Stored data -
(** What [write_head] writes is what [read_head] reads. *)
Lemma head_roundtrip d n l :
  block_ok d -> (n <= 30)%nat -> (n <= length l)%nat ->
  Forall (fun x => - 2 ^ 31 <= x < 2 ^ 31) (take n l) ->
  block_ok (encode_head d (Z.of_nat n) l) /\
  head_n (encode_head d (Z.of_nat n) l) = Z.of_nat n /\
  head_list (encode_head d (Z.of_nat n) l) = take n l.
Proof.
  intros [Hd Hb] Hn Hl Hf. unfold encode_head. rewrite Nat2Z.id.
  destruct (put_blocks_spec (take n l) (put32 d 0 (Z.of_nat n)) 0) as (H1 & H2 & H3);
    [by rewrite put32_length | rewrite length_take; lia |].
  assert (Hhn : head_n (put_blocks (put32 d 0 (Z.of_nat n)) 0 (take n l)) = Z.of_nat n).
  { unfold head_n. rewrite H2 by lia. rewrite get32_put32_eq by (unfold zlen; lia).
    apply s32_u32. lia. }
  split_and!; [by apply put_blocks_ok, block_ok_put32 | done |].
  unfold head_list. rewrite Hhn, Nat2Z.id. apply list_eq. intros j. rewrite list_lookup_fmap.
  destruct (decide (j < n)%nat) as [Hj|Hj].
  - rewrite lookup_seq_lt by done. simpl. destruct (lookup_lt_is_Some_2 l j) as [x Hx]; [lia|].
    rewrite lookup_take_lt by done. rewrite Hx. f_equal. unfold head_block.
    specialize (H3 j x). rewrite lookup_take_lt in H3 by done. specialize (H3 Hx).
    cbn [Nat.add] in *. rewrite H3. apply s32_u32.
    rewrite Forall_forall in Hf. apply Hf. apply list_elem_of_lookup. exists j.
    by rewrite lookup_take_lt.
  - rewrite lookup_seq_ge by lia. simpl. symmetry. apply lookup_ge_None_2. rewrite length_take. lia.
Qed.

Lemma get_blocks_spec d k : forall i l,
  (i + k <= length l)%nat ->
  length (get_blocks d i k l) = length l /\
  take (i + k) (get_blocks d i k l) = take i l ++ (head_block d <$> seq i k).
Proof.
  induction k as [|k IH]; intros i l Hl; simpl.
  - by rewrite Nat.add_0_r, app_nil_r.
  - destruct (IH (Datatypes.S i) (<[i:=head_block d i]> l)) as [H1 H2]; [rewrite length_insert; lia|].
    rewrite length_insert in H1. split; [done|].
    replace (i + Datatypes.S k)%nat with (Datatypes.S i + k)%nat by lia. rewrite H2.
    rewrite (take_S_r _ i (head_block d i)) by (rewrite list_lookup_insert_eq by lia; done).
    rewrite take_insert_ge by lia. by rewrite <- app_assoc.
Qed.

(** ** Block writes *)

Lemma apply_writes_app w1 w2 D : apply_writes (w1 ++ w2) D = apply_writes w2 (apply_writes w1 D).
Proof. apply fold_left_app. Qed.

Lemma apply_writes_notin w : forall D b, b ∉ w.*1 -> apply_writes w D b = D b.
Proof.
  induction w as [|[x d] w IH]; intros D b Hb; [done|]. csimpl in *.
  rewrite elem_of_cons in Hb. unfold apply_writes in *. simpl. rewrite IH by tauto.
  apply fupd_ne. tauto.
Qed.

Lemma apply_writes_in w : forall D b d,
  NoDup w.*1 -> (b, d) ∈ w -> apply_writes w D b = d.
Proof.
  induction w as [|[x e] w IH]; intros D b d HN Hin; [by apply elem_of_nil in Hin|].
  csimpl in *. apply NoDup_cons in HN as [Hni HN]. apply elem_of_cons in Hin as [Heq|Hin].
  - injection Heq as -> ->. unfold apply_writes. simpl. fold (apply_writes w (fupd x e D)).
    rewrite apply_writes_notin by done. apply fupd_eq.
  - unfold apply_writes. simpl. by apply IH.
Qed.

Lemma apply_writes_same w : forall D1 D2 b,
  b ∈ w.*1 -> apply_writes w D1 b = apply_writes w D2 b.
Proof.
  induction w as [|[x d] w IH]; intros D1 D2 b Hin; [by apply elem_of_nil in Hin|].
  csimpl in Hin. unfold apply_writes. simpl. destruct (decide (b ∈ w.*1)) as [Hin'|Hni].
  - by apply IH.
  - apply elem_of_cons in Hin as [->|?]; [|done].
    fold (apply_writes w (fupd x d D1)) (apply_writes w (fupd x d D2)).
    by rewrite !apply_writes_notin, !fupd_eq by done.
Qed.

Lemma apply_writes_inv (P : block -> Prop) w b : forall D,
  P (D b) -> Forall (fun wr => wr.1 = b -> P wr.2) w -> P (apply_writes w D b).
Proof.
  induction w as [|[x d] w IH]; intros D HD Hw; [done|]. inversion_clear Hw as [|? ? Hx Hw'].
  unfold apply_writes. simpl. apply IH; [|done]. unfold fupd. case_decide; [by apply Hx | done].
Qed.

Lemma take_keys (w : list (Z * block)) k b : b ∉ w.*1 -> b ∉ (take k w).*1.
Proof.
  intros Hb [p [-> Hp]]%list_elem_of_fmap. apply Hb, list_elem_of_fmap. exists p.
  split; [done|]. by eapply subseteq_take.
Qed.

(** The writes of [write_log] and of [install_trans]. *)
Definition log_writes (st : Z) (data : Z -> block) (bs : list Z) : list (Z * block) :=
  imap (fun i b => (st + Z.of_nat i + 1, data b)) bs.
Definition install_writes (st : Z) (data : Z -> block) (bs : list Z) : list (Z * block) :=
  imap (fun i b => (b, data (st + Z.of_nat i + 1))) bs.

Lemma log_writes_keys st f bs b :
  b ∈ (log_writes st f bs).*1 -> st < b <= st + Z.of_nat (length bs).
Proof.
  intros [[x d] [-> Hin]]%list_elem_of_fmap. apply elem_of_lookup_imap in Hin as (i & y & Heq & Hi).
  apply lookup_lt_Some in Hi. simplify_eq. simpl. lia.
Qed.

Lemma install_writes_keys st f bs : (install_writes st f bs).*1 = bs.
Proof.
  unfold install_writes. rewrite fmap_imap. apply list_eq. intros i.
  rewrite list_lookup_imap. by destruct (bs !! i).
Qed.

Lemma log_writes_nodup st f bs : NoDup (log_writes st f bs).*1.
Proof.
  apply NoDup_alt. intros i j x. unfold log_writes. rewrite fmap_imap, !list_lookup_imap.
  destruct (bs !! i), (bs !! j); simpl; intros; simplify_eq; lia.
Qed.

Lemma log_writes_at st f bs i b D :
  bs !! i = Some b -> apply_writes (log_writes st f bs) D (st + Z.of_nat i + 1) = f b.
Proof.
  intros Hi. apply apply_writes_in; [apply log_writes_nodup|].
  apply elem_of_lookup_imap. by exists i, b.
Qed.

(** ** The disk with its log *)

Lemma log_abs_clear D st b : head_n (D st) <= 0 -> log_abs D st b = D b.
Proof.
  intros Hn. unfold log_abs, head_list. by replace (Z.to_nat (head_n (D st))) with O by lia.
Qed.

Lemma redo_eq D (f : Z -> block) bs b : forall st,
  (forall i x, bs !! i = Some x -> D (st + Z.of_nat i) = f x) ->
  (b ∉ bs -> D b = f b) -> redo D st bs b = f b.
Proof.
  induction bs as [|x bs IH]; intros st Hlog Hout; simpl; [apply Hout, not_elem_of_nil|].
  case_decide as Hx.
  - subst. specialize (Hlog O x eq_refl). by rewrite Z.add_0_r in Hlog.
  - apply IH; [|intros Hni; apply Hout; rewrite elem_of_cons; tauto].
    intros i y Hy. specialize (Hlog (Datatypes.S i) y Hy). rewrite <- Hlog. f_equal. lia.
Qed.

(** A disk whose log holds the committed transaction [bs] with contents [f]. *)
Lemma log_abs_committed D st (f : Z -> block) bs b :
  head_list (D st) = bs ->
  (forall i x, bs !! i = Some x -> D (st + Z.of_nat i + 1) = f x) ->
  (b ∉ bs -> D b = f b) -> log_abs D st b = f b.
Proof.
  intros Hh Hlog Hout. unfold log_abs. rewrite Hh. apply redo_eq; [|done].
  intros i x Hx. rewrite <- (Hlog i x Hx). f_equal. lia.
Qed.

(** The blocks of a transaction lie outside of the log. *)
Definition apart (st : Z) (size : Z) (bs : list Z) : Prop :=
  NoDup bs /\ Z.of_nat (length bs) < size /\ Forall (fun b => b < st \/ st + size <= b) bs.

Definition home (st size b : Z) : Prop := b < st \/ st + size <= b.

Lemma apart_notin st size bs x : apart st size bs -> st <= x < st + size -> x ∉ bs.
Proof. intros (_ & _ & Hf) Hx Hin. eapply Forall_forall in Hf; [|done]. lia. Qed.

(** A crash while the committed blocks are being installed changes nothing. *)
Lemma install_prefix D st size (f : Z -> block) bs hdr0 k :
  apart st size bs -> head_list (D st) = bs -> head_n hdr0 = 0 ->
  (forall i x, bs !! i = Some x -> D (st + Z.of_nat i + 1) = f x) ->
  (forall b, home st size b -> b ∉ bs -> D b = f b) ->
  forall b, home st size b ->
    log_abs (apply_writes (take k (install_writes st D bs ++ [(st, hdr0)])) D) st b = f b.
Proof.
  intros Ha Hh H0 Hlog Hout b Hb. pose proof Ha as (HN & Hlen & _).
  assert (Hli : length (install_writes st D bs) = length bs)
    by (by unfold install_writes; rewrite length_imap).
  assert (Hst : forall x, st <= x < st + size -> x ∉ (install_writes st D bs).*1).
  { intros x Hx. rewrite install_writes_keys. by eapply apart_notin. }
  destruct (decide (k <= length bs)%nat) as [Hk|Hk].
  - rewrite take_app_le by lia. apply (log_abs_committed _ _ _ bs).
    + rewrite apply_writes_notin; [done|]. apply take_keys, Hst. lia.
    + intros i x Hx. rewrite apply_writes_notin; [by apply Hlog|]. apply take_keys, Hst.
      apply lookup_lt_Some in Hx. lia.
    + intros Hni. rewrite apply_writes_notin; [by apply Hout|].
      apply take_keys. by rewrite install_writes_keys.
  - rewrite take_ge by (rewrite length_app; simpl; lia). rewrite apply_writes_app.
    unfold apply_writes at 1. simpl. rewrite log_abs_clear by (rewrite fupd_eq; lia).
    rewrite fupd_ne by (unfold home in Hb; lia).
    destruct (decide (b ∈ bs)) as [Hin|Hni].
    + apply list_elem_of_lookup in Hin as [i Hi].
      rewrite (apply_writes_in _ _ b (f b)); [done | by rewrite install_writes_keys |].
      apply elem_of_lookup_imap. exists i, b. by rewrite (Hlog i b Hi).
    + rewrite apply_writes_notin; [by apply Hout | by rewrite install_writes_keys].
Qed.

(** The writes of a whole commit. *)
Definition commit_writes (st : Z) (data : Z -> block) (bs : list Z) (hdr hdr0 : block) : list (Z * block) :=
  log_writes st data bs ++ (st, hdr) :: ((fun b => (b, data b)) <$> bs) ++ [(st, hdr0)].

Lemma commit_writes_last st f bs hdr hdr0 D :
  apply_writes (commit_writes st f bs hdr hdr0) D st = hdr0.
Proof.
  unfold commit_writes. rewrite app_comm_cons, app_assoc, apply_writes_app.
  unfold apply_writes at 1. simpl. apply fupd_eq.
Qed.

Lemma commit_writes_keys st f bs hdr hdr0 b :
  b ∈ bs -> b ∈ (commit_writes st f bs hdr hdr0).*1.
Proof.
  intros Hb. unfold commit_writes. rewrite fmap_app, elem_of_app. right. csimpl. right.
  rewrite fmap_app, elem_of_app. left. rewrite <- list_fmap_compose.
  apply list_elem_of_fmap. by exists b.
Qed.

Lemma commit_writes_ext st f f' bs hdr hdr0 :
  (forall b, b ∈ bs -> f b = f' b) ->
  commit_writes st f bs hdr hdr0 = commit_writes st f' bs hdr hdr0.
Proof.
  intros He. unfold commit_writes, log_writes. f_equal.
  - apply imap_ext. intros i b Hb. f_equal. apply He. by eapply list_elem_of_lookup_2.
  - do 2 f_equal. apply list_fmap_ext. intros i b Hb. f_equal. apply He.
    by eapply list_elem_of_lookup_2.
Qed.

WORK TO COMPLETE - Would you output the lines from the one that contains "commit_writes st f bs hdr hdr0 = commit_writes" to the end of the data, both ends included, exactly as they appear?

TASK SOLUTION -
  commit_writes st f bs hdr hdr0 = commit_writes st f' bs hdr hdr0.
Proof.
  intros He. unfold commit_writes, log_writes. f_equal.
  - apply imap_ext. intros i b Hb. f_equal. apply He. by eapply list_elem_of_lookup_2.
  - do 2 f_equal. apply list_fmap_ext. intros i b Hb. f_equal. apply He.
    by eapply list_elem_of_lookup_2.
Qed.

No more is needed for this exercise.